*** MATERIAL FOR THIS TASK Section Begins ***

Lemma page_address p : 0 <= p < ram_pages → let v := FIRST + p in
  wrap_u 32 (p * PGSIZE) = PGSIZE * v - PHYS_BASE ∧ pd_no (PGSIZE * v) = 768 + p / 1024 ∧ pt_no (PGSIZE * v) = place_of v ∧
  table_of v = 768 + p / 1024 ∧ frame_ok (PGSIZE * v).
Proof.
  intros Hp v. destruct (page_split (PGSIZE * v)) as [-> ->]; [unfold v; pg_lia|].
  assert (page_of (PGSIZE * v) = v) as -> by (unfold page_of; pg_lia).
  unfold wrap_u, frame_ok, table_of, PHYS_BASE, v. change PGSIZE with 4096. rewrite Z.mod_small; [|lia]. split_and!; try done; div_lia.
Qed.

Lemma wp_paging_page L b p d pt (Φ : Z → hpropI cell) Ψ :
  kernel_dir L b ((p + 1023) / 1024) p d → last_table d p pt → 0 <= p < ram_pages → 1 + (ram_pages + 1023) / 1024 <= kn →
  alloc_rep L -∗
  (∀ L' d' pt', ⌈kernel_dir L' b ((p + 1 + 1023) / 1024) (p + 1) d' ∧ last_table d' (p + 1) pt'⌉ -∗ alloc_rep L' -∗ Φ pt') -∗
  wp (paging_page b start end_kernel_text p pt) Φ Ψ.
Proof.
  intros Hk Hpt Hp Hroom. iIntros "H HΦ". unfold paging_page. destruct (page_address p Hp) as (-> & Hpd & Hpn & Htab & Hf). set (v := FIRST + p) in *.
  pose proof Hf as [_ Hf']. wp_focus. iApply wp_run; [intros h; by apply ptov_run|]. rewrite Hpd Hpn.
  iApply (wp_paging_table with "H"); [done..|]. iIntros (L1 d1 t) "%H1 H". destruct H1 as [Hk1 Ht].
  wp_focus. iApply wp_run; [intros h; by apply pte_create_kernel_run|]. fold (kernel_pte v). wp_focus.
  destruct (kd_table _ _ _ _ _ Hk1 _ _ Ht) as (Hpw & _ & _).
  iApply (wp_write_word with "H"); [exact Hpw|apply place_bound|apply pte_word_range, Hf|]. rewrite -Htab set_table_words. iIntros "_ H".
  wp_finish. rewrite -Htab in Ht. iApply ("HΦ" with "[] H"). iPureIntro. split; [apply kernel_dir_entry; [done|lia|lia|done]|].
  intros Hmod. cbn. rewrite -Ht Htab. f_equal. div_lia.
Qed.

Lemma wp_paging_loop L b p d pt fuel (Φ : unit → hpropI cell) Ψ :
  kernel_dir L b ((p + 1023) / 1024) p d → last_table d p pt → 0 <= p <= ram_pages → 1 + (ram_pages + 1023) / 1024 <= kn →
  ram_pages - p < Z.of_nat fuel →
  alloc_rep L -∗ (∀ L' d', ⌈kernel_dir L' b ((ram_pages + 1023) / 1024) ram_pages d'⌉ -∗ alloc_rep L' -∗ Φ tt) -∗
  wp (loop fuel (λ '(page, pt),
    if bool_decide (page < ram_pages) then
      pt ← paging_page b start end_kernel_text page pt; mret (inl (page + 1, pt))
    else mret (inr tt)) (p, pt)) Φ Ψ.
Proof.
  revert L p d pt. induction fuel as [|fuel IH]; intros L p d pt Hk Hpt Hp Hroom Hf; [lia|]. iIntros "H HΦ". iApply wp_loop.
  case_bool_decide as Hlt.
  - wp_focus. iApply (wp_paging_page with "H"); [done|done|lia|done|]. iIntros (L' d' pt') "%H' H". destruct H' as [Hk' Hpt']. wp_finish.
    iApply (IH with "H HΦ"); [done|done|lia|done|lia].
  - wp_finish. assert (p = ram_pages) as -> by lia. iApply ("HΦ" with "[] H"). done.
Qed.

*** MATERIAL FOR THIS TASK Section Ends ***

# WHAT NEEDS TO BE DONE
Look through the data and show every line containing "Hroom".

# TASK RESPONSE
  intros Hk Hpt Hp Hroom. iIntros "H HΦ". unfold paging_page. destruct (page_address p Hp) as (-> & Hpd & Hpn & Htab & Hf). set (v := FIRST + p) in *.
  revert L p d pt. induction fuel as [|fuel IH]; intros L p d pt Hk Hpt Hp Hroom Hf; [lia|]. iIntros "H HΦ". iApply wp_loop.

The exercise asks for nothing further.